"Chalker, Jack L - G.o.d. Inc. 2 - The Shadow Dancers" - читать интересную книгу автора (Chalker Jack L)

They looked so young I figured it was his kids, but they weren't. Mukasa's job
was keepin' the records straight and generally runnin' the committee on a
day-today basis, and Dakani Grista, a real young hunk of a boy, and Ioyeo, who
was a little small as the women went here and looked maybe sixteen or so, were
the administrative assistants, or so we were told. Only Dakani was of the
manager class, though; Ioyeo (their women never seemed to have but one name, all
vowels-I guess it was the way things was translated) was actually a commoner
class person whose big talent was that she was oversexed and net real bright.
She had one hell of a figure, though, and that sari looked painted on, and I
guess that's one of the things they wanted around the office. Even on a world of
beautiful women, she was a real stunner, and she even had one of them dumb blond
voices-you know, high-pitched as all get-out and whispery to boot-and all the
right moves. I had to poke Sam more than once that night to get his mind back
where it should be.
They all treated her kinda like some servant, though, but she fetched and smiled
and giggled and didn't seem to mind. I couldn't help thinkin' that if there was
a leak or a traitor at the top, that's the one I'd look first at. Nobody was
like that in real life.
The talk was mostly small talk, and I did almost none of it.
"So, tell me, what's your world like?" Mayar Eldrith asked Bill Markham.
"A stroke seven world, sir," Bill replied pleasantly.
"Oh, yes-atomic weapons, superpowers, big and little wars," Mukasa put in. "An
interesting world. Not at all boring."
Bill choked down what he might really wanna say. "Yes, sir, it is definitely
interesting. You've been to a stroke seven?"

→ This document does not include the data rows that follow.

Lemma exportCSV_document_witness :
  exists lines,
    @exportCSV latin_runtime (js "offers.csv")
       [[(js "a", VNumber 1); (js "b", VString (js "x,y"))];
        [(js "b", VNull); (js "a", VNumber 2)]] =
      Some (mkDownload (js "offers.csv")
              (join [newline] (join [comma] [js "a"; js "b"] :: lines))) /\
    List.length lines = 2%nat.
Proof.
  assert (Hnd : forall r,
            In r [[(js "a", VNumber 1); (js "b", VString (js "x,y"))];
                  [(js "b", VNull); (js "a", VNumber 2)]] ->
            NoDup (Object_keys r)).
  { intros r [<- | [<- | []]]; vm_compute;
      repeat constructor; simpl; intuition discriminate. }
  destruct (proj1 (@exportCSV_document latin_runtime (js "offers.csv") _ _ Hnd))
    as (lines & Heq & Hlen & _).
  exists lines. split; [exact Heq | exact Hlen].
Defined.

(* ================================================================== *)
(** * Binary64 arithmetic: rounding between bounds of the format *)
(* ================================================================== *)

Section Binary64.
Local Open Scope Z_scope.

(** ** Number of binary digits *)

Lemma digits2_pos_bounds (p : positive) :
  2 ^ (Z.pos (digits2_pos p) - 1) <= Z.pos p < 2 ^ Z.pos (digits2_pos p).
Proof.
  induction p as [p IH|p IH|]; cbn [digits2_pos].
  - rewrite Pos2Z.inj_succ, Pos2Z.inj_xI.
    replace (Z.succ (Z.pos (digits2_pos p)) - 1) with (Z.succ (Z.pos (digits2_pos p) - 1)) by lia.
    rewrite !Z.pow_succ_r by lia. lia.
  - rewrite Pos2Z.inj_succ. change (Z.pos p~0) with (2 * Z.pos p).
    replace (Z.succ (Z.pos (digits2_pos p)) - 1) with (Z.succ (Z.pos (digits2_pos p) - 1)) by lia.
    rewrite !Z.pow_succ_r by lia. lia.
  - cbn. lia.
Qed.

Lemma Zdigits2_bounds (m : Z) :
  0 < m -> 2 ^ (Zdigits2 m - 1) <= m < 2 ^ Zdigits2 m.
Proof.
  destruct m as [|p|p]; try lia. intros _. apply digits2_pos_bounds.
Qed.

Lemma Zdigits2_nonneg (m : Z) : 0 <= m -> 0 <= Zdigits2 m.
Proof. destruct m; cbn; lia. Qed.

Lemma Zdigits2_le (m k : Z) : 0 <= m -> 0 <= k -> m < 2 ^ k -> Zdigits2 m <= k.
Proof.
  intros Hm Hk Hlt. destruct (Z.eq_dec m 0) as [->|Hne]; [cbn; lia|].
  destruct (Zdigits2_bounds m) as [Hlo _]; [lia|].
  assert (H : 2 ^ (Zdigits2 m - 1) < 2 ^ k) by lia.
  apply Z.pow_lt_mono_r_iff in H; lia.
Qed.

(** ** Shifting right with a sticky record *)

Lemma shr_1_m (mrs : shr_record) :
  0 <= shr_m mrs -> shr_m (shr_1 mrs) = shr_m mrs / 2.
Proof.
  destruct mrs as [m r s]. cbn [shr_m]. intros Hm.
  destruct m as [|p|p]; [reflexivity| |lia].
  destruct p as [p|p|]; cbn [shr_1 shr_m].
  - rewrite Pos2Z.inj_xI. apply Z.div_unique with (r := 1); lia.
  - change (Z.pos p~0) with (2 * Z.pos p). apply Z.div_unique with (r := 0); lia.
  - reflexivity.
Qed.

Lemma shr_1_inexact (mrs : shr_record) :
  0 <= shr_m mrs ->
  inexact (shr_1 mrs) = inexact mrs || Z.odd (shr_m mrs).
Proof.
  destruct mrs as [m r s]. unfold inexact. cbn [shr_m shr_r shr_s]. intros Hm.
  destruct m as [|p|p]; [| |lia].
  - cbn. now destruct r, s.
  - destruct p; cbn; now destruct r, s.
Qed.

Lemma shifted_step (m0 : Z) (i0 : bool) (k : Z) (mrs : shr_record) :
  0 <= m0 -> 0 <= k ->
  shifted m0 i0 k mrs -> shifted m0 i0 (k + 1) (shr_1 mrs).
Proof.
  intros Hm Hk [Hs Hi].
  assert (Hpos : 0 < 2 ^ k) by (apply Z.pow_pos_nonneg; lia).
  assert (Hnn : 0 <= shr_m mrs) by (rewrite Hs; apply Z.div_pos; lia).
  assert (Hp : 2 ^ (k + 1) = 2 ^ k * 2) by (rewrite Z.pow_add_r by lia; reflexivity).
  split.
  - rewrite shr_1_m by exact Hnn. rewrite Hs, Hp.
    now rewrite Z.div_div by lia.
  - rewrite shr_1_inexact by exact Hnn. intros H.
    apply orb_true_iff in H as [H | H].
    + destruct (Hi H) as [Hi0 | Hmod]; [now left|]. right.
      intros Hz. apply Hmod.
      apply Z.mod_divide in Hz; [|lia]. apply Z.mod_divide; [lia|].
      destruct Hz as [c Hc]. exists (c * 2). rewrite Hc, Hp. ring.
    + right. intros Hz. apply Z.mod_divide in Hz; [|lia].
      destruct Hz as [c Hc]. rewrite Hs in H.
      rewrite Hc, Hp in H.
      replace (c * (2 ^ k * 2)) with ((c * 2) * 2 ^ k) in H by ring.
      rewrite Z.div_mul in H by lia.
      rewrite Z.mul_comm, Z.odd_mul in H. discriminate.
Qed.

Mukasa chuckled. "Long ago, when I was very young. They were fighting a big
conventional war then, and there were lots of diseases and abysmal ignorance
about them. I remember that. I suppose it must have been your world, since
that's the only stroke seven we've developed for many years so far. Who won that
war, anyway?"
"Depends on which one it was. If it was a world war, then it was probably the
U.S., England, and Russia against Germany, Italy, and Japan. The U.S. side won.
Now they and the Germans, Italians, and Japanese are on the same side and the
Russians on the other."
"Fascinating," Hanrin put in. "I should like to see a full-blown war one
day-from a safe distance, of course."
"They're very destructive and not very pretty or glamorous," Sam couldn't help
but put in. "In fact, they're the ugliest side of human nature."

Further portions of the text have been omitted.